◆ **WORK INSTRUCTION**:
Given the material below, return only the lines starting at the line with "pandas, which are not modelled." and ending at the line with "- In [as_df], assigning", exactly as they appear.

◆ **LISTED RECORDS**:
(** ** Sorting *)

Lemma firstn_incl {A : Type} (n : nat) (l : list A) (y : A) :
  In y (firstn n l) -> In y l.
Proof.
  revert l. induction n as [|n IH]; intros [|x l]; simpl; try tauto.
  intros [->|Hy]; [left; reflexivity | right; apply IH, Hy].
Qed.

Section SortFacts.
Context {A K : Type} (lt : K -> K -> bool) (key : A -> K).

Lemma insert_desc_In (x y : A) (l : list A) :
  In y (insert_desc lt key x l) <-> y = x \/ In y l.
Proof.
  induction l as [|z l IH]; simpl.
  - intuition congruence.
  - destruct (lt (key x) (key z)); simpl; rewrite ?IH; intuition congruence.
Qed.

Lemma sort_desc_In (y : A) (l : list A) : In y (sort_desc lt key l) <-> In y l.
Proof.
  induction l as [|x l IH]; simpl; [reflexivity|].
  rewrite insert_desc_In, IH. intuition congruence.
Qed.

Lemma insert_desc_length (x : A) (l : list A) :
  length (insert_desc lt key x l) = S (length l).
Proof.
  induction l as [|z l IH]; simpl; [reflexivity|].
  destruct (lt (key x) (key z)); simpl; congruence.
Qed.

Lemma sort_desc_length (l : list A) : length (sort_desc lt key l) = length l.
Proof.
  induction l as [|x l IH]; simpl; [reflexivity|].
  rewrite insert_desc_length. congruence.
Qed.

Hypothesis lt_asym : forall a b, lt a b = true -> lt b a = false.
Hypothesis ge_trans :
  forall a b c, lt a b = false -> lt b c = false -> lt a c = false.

==

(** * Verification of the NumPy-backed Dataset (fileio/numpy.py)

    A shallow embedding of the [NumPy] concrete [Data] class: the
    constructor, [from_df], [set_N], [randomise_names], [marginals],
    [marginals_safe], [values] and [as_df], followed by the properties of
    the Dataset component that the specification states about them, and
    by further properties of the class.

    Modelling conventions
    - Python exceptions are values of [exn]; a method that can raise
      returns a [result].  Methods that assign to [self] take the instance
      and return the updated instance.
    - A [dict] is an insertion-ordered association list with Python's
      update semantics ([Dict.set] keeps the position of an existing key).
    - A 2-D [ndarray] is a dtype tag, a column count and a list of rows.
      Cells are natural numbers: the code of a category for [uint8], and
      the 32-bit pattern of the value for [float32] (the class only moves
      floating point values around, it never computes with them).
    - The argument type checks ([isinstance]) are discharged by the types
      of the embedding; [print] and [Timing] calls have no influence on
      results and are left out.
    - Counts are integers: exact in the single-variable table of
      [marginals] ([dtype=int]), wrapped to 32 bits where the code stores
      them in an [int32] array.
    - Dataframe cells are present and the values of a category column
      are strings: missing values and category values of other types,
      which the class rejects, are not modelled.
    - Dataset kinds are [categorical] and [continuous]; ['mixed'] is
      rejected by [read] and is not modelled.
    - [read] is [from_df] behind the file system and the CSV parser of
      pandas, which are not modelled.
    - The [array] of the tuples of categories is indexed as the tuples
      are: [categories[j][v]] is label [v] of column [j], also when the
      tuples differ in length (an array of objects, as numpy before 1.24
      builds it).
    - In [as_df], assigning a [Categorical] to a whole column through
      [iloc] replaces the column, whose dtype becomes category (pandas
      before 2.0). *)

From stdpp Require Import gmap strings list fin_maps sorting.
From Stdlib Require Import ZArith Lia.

◆ **SOLUTION TO THIS PROBLEM**:
      pandas, which are not modelled.
    - The [array] of the tuples of categories is indexed as the tuples
      are: [categories[j][v]] is label [v] of column [j], also when the
      tuples differ in length (an array of objects, as numpy before 1.24
      builds it).
    - In [as_df], assigning a [Categorical] to a whole column through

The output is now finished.